Mutations in chromatin regulators have emerged as a major cause of autism spectrum disorder (ASD). Following the gene discoveries, many mouse models and human cells resembling these genetic lesions have been made and characterized. These chromatin-linked ASD models often display misregulation of genes with relevant brain functions, including synaptic plasticity. Most work has focused on such brain-associated genes to explain the cellular and behavioral phenotypes. An under-appreciated observation is that several ASD models display ectopic expression of germline genes, which should only be expressed in the testis or ovary1. No work thus far has addressed the causal impact of mis-expressed genes on cellular and behavioral traits. This lack of knowledge limits our understanding of mechanisms underlying ASD. If germline gene expression causally impacts neurodevelopment, it would be an ideal drug target because such drugs would not directly interfere with any brain molecules.
The overarching goal of this proposal is to address the question: Does ectopic germline gene expression contribute to ASD? Shigeki Iwase’s focus is the X-linked lysine (K)-specific demethylase 5C (KDM5C), whose loss-of-function is responsible for a syndromic ASD characterized by intellectual disability, autistic features and aggressive behavior. As the name suggests, KDM5C reverses H3K4 methylation (H3K4me)2, a hallmark of transcriptionally engaged chromatin, and the modification is conserved from yeast to humans.
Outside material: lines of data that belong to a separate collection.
(* ===== verification/ArenaComposite.v ===== *)
(** * The arena page: the events of the composite operations

    The approve-then-stake composite of [Arena], event by event: each
    lemma gives the state after one event in a settled state as field
    updates of the state before it, under the conditions that make the
    event take that branch. *)

From S2P Require Import Prelude Digits JsNumber Viem JsDouble Phase Contract Arena ArenaInv ArenaFlow.

(** ** One event in a settled state *)

Lemma step_render (s : State) (e : Event) :
  is_time e = false -> step s e = render (effects (handle e s)).
Proof. unfold step. by intros ->. Qed.

Lemma step_settled_handle (s : State) (e : Event) :
  is_time e = false -> settled (handle e s) -> step s e = render (handle e s).
Proof. intros He Hs. by rewrite step_render, effects_id. Qed.

(** Time passes: nothing runs and nothing is rendered. *)
Lemma step_Time (s : State) (t : Z) :
  step s (Time t) = s <| clock := Z.max (clock s) t |>.
Proof. done. Qed.

(** The approve effect when the approval has not succeeded, and when it
    has and the dependencies on record say otherwise. *)
Lemma effect_approve_not_success (s : State) :
  isSuccess (approveH (hooks s)) = false ->
  effect_approve s = s <| approveDeps := (false, pendingStakeAmount s) |>.
Proof. intros H. unfold effect_approve. rewrite H. by repeat case_match. Qed.

Lemma effect_approve_success (s : State) (pending : string) :
  isSuccess (approveH (hooks s)) = true -> pendingStakeAmount s = Some pending ->
  truthy_string pending = true -> approveDeps s <> (true, Some pending) ->
  effect_approve s =
  spawn (AwaitSettle (clock s + SETTLE_DELAY) pending)
    (s <| approveDeps := (true, Some pending) |>).
Proof.
  intros H Hp Ht Hd. unfold effect_approve. rewrite H, Hp, Ht.
  by rewrite decide_False by done.
Qed.

(** When one hook other than the approval has succeeded, only its effect
    runs. *)
Lemma effects_only (w : HookId) (s : State) :
  w <> HApprove ->
  (forall w', w' <> HApprove -> w' <> w -> quiet w' s) -> deps_seen s ->
  isSuccess (hook w (hooks s)) = true ->
  effects s = effect_of w s.
Proof.
  intros Hw Hq Hd Hs. unfold effects.
  assert (Hj := Hq HJoin). assert (Hk := Hq HStake). assert (Hx := Hq HWithdraw).
  assert (Hm := Hq HMint). assert (Hc := Hq HClear). unfold quiet in *.
  unfold effect_join, effect_stake, effect_withdraw, effect_mint, effect_clear.
  destruct w; [done|..]; cbn [hook effect_of] in *;
    unfold effect_join, effect_stake, effect_withdraw, effect_mint, effect_clear;
    rewrite ?Hs, ?Hj by done;
    (rewrite effect_approve_id by exact Hd);
    do 4 (state_simpl; rewrite ?Hs, ?Hk, ?Hx, ?Hm, ?Hc by done); done.
Qed.

(** ** Tasks *)

Lemma has_task_last (t : Task) (s : State) (l : list Task) :
  tasks s = l ++ [t] -> has_task t s = true.
Proof.
  intros H. unfold has_task. rewrite H. apply bool_decide_eq_true.
  apply elem_of_app. right. by left.
Qed.

Lemma has_task_spawn (t : Task) (s : State) : has_task t (render (spawn t s)) = true.
Proof. by eapply has_task_last. Qed.

Lemma has_task_added (t : Task) (s s' : State) :
  tasks s' = tasks (spawn t s) -> has_task t s' = true.
Proof. intros H. eapply has_task_last. by rewrite H. Qed.

(** ** The hooks of a wallet answer *)

Lemma hook_submitted_isSuccess (h : Hash) (x : WriteStatus) :
  isSuccess (hook_submitted h x) = isSuccess x.
Proof. by destruct x. Qed.

Lemma settled_submitted (s : State) (w : HookId) (h : Hash) :
  settled s -> settled (s <| hooks ::= hook_update w (hook_submitted h) |>).
Proof.
  intros [Hq Hd]. split.
  - intros w' Hw'. specialize (Hq w' Hw'). unfold quiet in *. state_simpl.
    destruct (decide (w = w')) as [->|].
    + by rewrite hook_update_same, hook_submitted_isSuccess.
    + by rewrite hook_update_other.
  - unfold deps_seen in *. state_simpl. rewrite Hd. f_equal.
    destruct w; state_simpl; by rewrite ?hook_submitted_isSuccess.
Qed.

(** The wallet accepted a request: the hook waits for the receipt. *)
Lemma step_submitted (s : State) (w : HookId) (h : Hash) :
  settled s ->
  step s (Wallet w (Submitted h)) =
  render (s <| hooks ::= hook_update w (hook_submitted h) |>).
Proof. intros Hs. apply step_settled_handle; [done|]. by apply settled_submitted. Qed.

Lemma settled_call_write (s : State) (w : HookId) (req : WriteRequest) :
  w <> HApprove -> settled s -> settled (call_write w (Some req) s).
Proof.
  intros Hw [Hq Hd]. split.
  - intros w' Hw'. specialize (Hq w' Hw'). unfold quiet in *. state_simpl.
    destruct (decide (w = w')) as [->|].
    + by rewrite hook_update_same.
    + by rewrite hook_update_other.
  - unfold deps_seen in *. state_simpl. rewrite Hd. by destruct w.
Qed.

Lemma quiet_call_approve (s : State) (w : HookId) :
  w <> HApprove -> quiet w s -> quiet w (call_write HApprove (Some approve) s).
Proof. intros Hw Hq. unfold quiet in *. by destruct w. Qed.

(** ** The events of the composite *)

Section Steps.
Variable s : State.
Hypothesis Hsettled : settled s.

(** A receipt confirms the write of hook [w]: its effect runs, alone. *)
Lemma receipt_confirmed (w : HookId) (h : Hash) :
  w <> HApprove -> hook w (hooks s) = WConfirming h ->
  step s (Receipt w true) =
  render (effect_of w (s <| hooks ::= hook_update w hook_receipt |>)).
Proof.
  intros Hw Hh. rewrite step_render by done. cbn [handle].
  destruct Hsettled as [Hq Hd]. rewrite (effects_only w); try done.
  - intros w' Hw' Hne. specialize (Hq w' Hw'). unfold quiet in *. state_simpl.
    by rewrite hook_update_other.
  - unfold deps_seen in *. state_simpl. by destruct w.
  - state_simpl. by rewrite hook_update_same, Hh.
Qed.

(** The click: the handler refetches the allowance and waits. *)
Lemma click_action_awaits :
  action_enabled s -> authenticated s = true -> userClan s <> clan_number NONE ->
  step s ClickAction =
  render (spawn (AwaitFreshAllowance (depositAmount s)) (refetch QUSDCAllowance s)).
Proof.
  intros He Ha Hc.
  assert (H : handle ClickAction s = handleAction s) by by apply handle_ClickAction.
  rewrite handleAction_stake in H by done.
  rewrite step_settled_handle; by rewrite ?H.
Qed.

(** The fresh allowance covers the amount: the stake is submitted. *)
Lemma fresh_covered (amount : string) (r : RefetchResult) (n : Z) :
  has_task (AwaitFreshAllowance amount) s = true ->
  parseUnits amount 6 = Some n -> allowance_covers (allowance_after r s) n = true ->
  step s (Refetched (AwaitFreshAllowance amount) r) =
  render (call_write HStake (Some (stake_request n))
    (answered r (s <| tasks ::= remove_task (AwaitFreshAllowance amount) |>)
       <| actionStep := staking |>)).
Proof.
  intros Ht Hn Hc.
  assert (H := handle_Refetched_fresh s amount r Ht).
  erewrite resumeAction_covered in H by done.
  rewrite step_settled_handle; rewrite ?H; try done.
  by apply settled_call_write.
Qed.

(** It does not: the approval is submitted and the amount is kept. *)
Lemma fresh_uncovered (amount : string) (r : RefetchResult) (n : Z) :
  has_task (AwaitFreshAllowance amount) s = true ->
  parseUnits amount 6 = Some n -> allowance_covers (allowance_after r s) n = false ->
  step s (Refetched (AwaitFreshAllowance amount) r) =
  render ((call_write HApprove (Some approve)
    (answered r (s <| tasks ::= remove_task (AwaitFreshAllowance amount) |>)
       <| actionStep := approving |> <| pendingStakeAmount := Some amount |>))
    <| approveDeps := (false, Some amount) |>).
Proof.
  intros Ht Hn Hc. rewrite step_render, handle_Refetched_fresh by done.
  erewrite resumeAction_uncovered by done.
  rewrite effects_approve_only, effect_approve_not_success; try done.
  intros w Hw. apply quiet_call_approve; [done|]. by apply Hsettled.
Qed.

(** The approval is confirmed: the settle timer starts. *)
Lemma receipt_approve (h : Hash) (pending : string) :
  approveH (hooks s) = WConfirming h -> pendingStakeAmount s = Some pending ->
  truthy_string pending = true ->
  step s (Receipt HApprove true) =
  render (spawn (AwaitSettle (clock s + SETTLE_DELAY) pending)
    (s <| hooks ::= hook_update HApprove hook_receipt |>
       <| approveDeps := (true, Some pending) |>)).
Proof.
  intros Hh Hp Ht. rewrite step_render by done. cbn [handle].
  destruct Hsettled as [Hq Hd]. unfold deps_seen in Hd. rewrite Hh, Hp in Hd.
  rewrite effects_approve_only.
  - rewrite (effect_approve_success _ pending); state_simpl; try done;
      by rewrite ?Hh, ?Hd.
  - intros w Hw. specialize (Hq w Hw). unfold quiet in *. by destruct w.
Qed.

(** The timer fires when it is due: the allowance is read again. *)
Lemma timer_fires (due : Z) (pending : string) :
  has_task (AwaitSettle due pending) s = true -> due <= clock s ->
  step s (Timer (AwaitSettle due pending)) =
  render (spawn (AwaitVerify pending)
    (refetch QUSDCAllowance (s <| tasks ::= remove_task (AwaitSettle due pending) |>))).
Proof.
  intros Ht Hc. apply Z.leb_le in Hc.
  assert (H : handle (Timer (AwaitSettle due pending)) s =
              resumeSettle pending (s <| tasks ::= remove_task (AwaitSettle due pending) |>))
    by (cbn [handle]; by rewrite Ht, Hc).
  rewrite step_settled_handle; by rewrite ?H.
Qed.

(** The second read covers the amount: the stake is submitted. *)
Lemma verify_covered (pending : string) (r : RefetchResult) (n : Z) :
  has_task (AwaitVerify pending) s = true ->
  parseUnits pending 6 = Some n -> allowance_covers (allowance_after r s) n = true ->
  step s (Refetched (AwaitVerify pending) r) =
  render (((call_write HStake (Some (stake_request n))
     (reset HApprove (answered r (s <| tasks ::= remove_task (AwaitVerify pending) |>))
        <| actionStep := staking |>))
    <| pendingStakeAmount := None |>) <| approveDeps := (false, None) |>).
Proof.
  intros Ht Hn Hc. rewrite step_render, handle_Refetched_verify by done.
  erewrite resumeVerify_covered by done.
  rewrite effects_approve_only, effect_approve_not_success; try done.
  intros w Hw. assert (Hq := proj1 Hsettled w Hw). unfold quiet in *. by destruct w.
Qed.

(** It does not: no stake; the failure is logged and the page is idle. *)
Lemma verify_uncovered (pending : string) (r : RefetchResult) (n : Z) :
  has_task (AwaitVerify pending) s = true ->
  parseUnits pending 6 = Some n -> allowance_covers (allowance_after r s) n = false ->
  step s (Refetched (AwaitVerify pending) r) =
  render (((reset HApprove
     (console_error "Allowance verification failed after approval. Please try again."
        (answered r (s <| tasks ::= remove_task (AwaitVerify pending) |>))))
    <| actionStep := idle |> <| pendingStakeAmount := None |>)
    <| approveDeps := (false, None) |>).
Proof.
  intros Ht Hn Hc. rewrite step_render, handle_Refetched_verify by done.
  erewrite resumeVerify_uncovered by done.
  rewrite effects_approve_only, effect_approve_not_success; try done.
  intros w Hw. assert (Hq := proj1 Hsettled w Hw). unfold quiet in *. by destruct w.
Qed.

(** The stake is confirmed: the snapshots are refetched, the amount field
    is cleared and the page is idle. *)
Lemma receipt_stake (h : Hash) :
  stakeH (hooks s) = WConfirming h ->
  step s (Receipt HStake true) =
  render (effect_stake (s <| hooks ::= hook_update HStake hook_receipt |>)).
Proof.
  intros Hh. apply (receipt_confirmed HStake h); by rewrite ?Hh.
Qed.

(** The join is confirmed: the warrior is refetched and the page is
    idle. *)
Lemma receipt_join (h : Hash) :
  joinH (hooks s) = WConfirming h ->
  step s (Receipt HJoin true) =
  render (effect_join (s <| hooks ::= hook_update HJoin hook_receipt |>)).
Proof. intros Hh. apply (receipt_confirmed HJoin h); by rewrite ?Hh. Qed.

(** The withdrawal is confirmed: the snapshots are refetched, the amount
    field is cleared and the page is idle. *)
Lemma receipt_withdraw (h : Hash) :
  withdrawH (hooks s) = WConfirming h ->
  step s (Receipt HWithdraw true) =
  render (effect_withdraw (s <| hooks ::= hook_update HWithdraw hook_receipt |>)).
Proof. intros Hh. apply (receipt_confirmed HWithdraw h); by rewrite ?Hh. Qed.

(** The join button: the request is submitted at once. *)
Lemma click_action_joins (f : Clan) :
  action_enabled s -> authenticated s = true -> selectedFaction s = Some f ->
  userClan s = clan_number NONE ->
  step s ClickAction =
  render (call_write HJoin (Some (joinClan f)) (s <| actionStep := joining |>)).
Proof.
  intros He Ha Hf Hc. destruct (action_enabled_selected s He) as (f' & Hf' & Hn).
  rewrite Hf in Hf'. injection Hf' as <-.
  assert (H : handle ClickAction s = handleAction s) by by apply handle_ClickAction.
  rewrite (handleAction_join s f) in H by done.
  rewrite step_settled_handle; rewrite ?H; try done.
  by apply settled_call_write.
Qed.

(** The withdraw button. *)
Lemma click_withdraw_submits (n : Z) :
  shows_withdraw s = true -> withdraw_disabled s = false ->
  parseUnits (withdrawAmount s) 6 = Some n ->
  step s ClickWithdraw =
  render (call_write HWithdraw (Some (withdraw_request n))
            (s <| actionStep := withdrawing |>)).
Proof.
  intros Hs Hd Hn.
  assert (H : handle ClickWithdraw s = handleWithdraw s)
    by (cbn [handle]; by rewrite Hs, Hd).
  rewrite (handleWithdraw_submits s n) in H by done.
  rewrite step_settled_handle; rewrite ?H; try done.
  by apply settled_call_write.
Qed.

(** The poller: when the interval has run out, the three public
    snapshots are refetched, and the allowance when a wallet is
    connected; otherwise nothing happens. *)
Lemma tick_polls :
  step s Tick =
  render (if nextTick s <=? clock s
          then poll (s <| nextTick := clock s + POLL_INTERVAL |>) else s).
Proof.
  apply step_settled_handle; [done|]. cbn [handle]. case_match; [|done].
  unfold poll. by repeat case_match.
Qed.

(** The settle timer does nothing before it is due. *)
Lemma timer_waits (due : Z) (pending : string) :
  clock s < due -> step s (Timer (AwaitSettle due pending)) = render s.
Proof.
  intros Hc%Z.leb_gt.
  assert (H : handle (Timer (AwaitSettle due pending)) s = s)
    by (cbn [handle]; by rewrite Hc, andb_false_r).
  rewrite step_settled_handle; by rewrite ?H.
Qed.

End Steps.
Kdm5c-knockout (KO) mice recapitulate the key features of the above behaviors seen in individuals with the syndrome3. In addition, Iwase’s team’s unbiased survey of gene misregulation with RNA-seq revealed that the top altered genes were germline-specific genes, derepressed in Kdm5c-KO brain tissues4. Furthermore, Stra8 and Dazl, key genes for germline development, are present in Kdm5c-KO stem cells. These data indicate that Kdm5c deletion led to the soma-to-germline transformation to some extent.
The proposed study will test the hypothesis that germline gene expression bestows ‘germ-cellness’ to the mutant brain and contributes to neurodevelopmental alterations in Kdm5c-KO mice. The project addresses the impact of non-brain genes in ASD models for the first time. Transcriptional silencing of germline genes in somatic cells is proposed to be an essential step for multicellularity, which emerged 600 million years ago. Thus, the proposed study may reveal a deep evolutionary root of several ASD subtypes, that can be targeted in future therapeutics.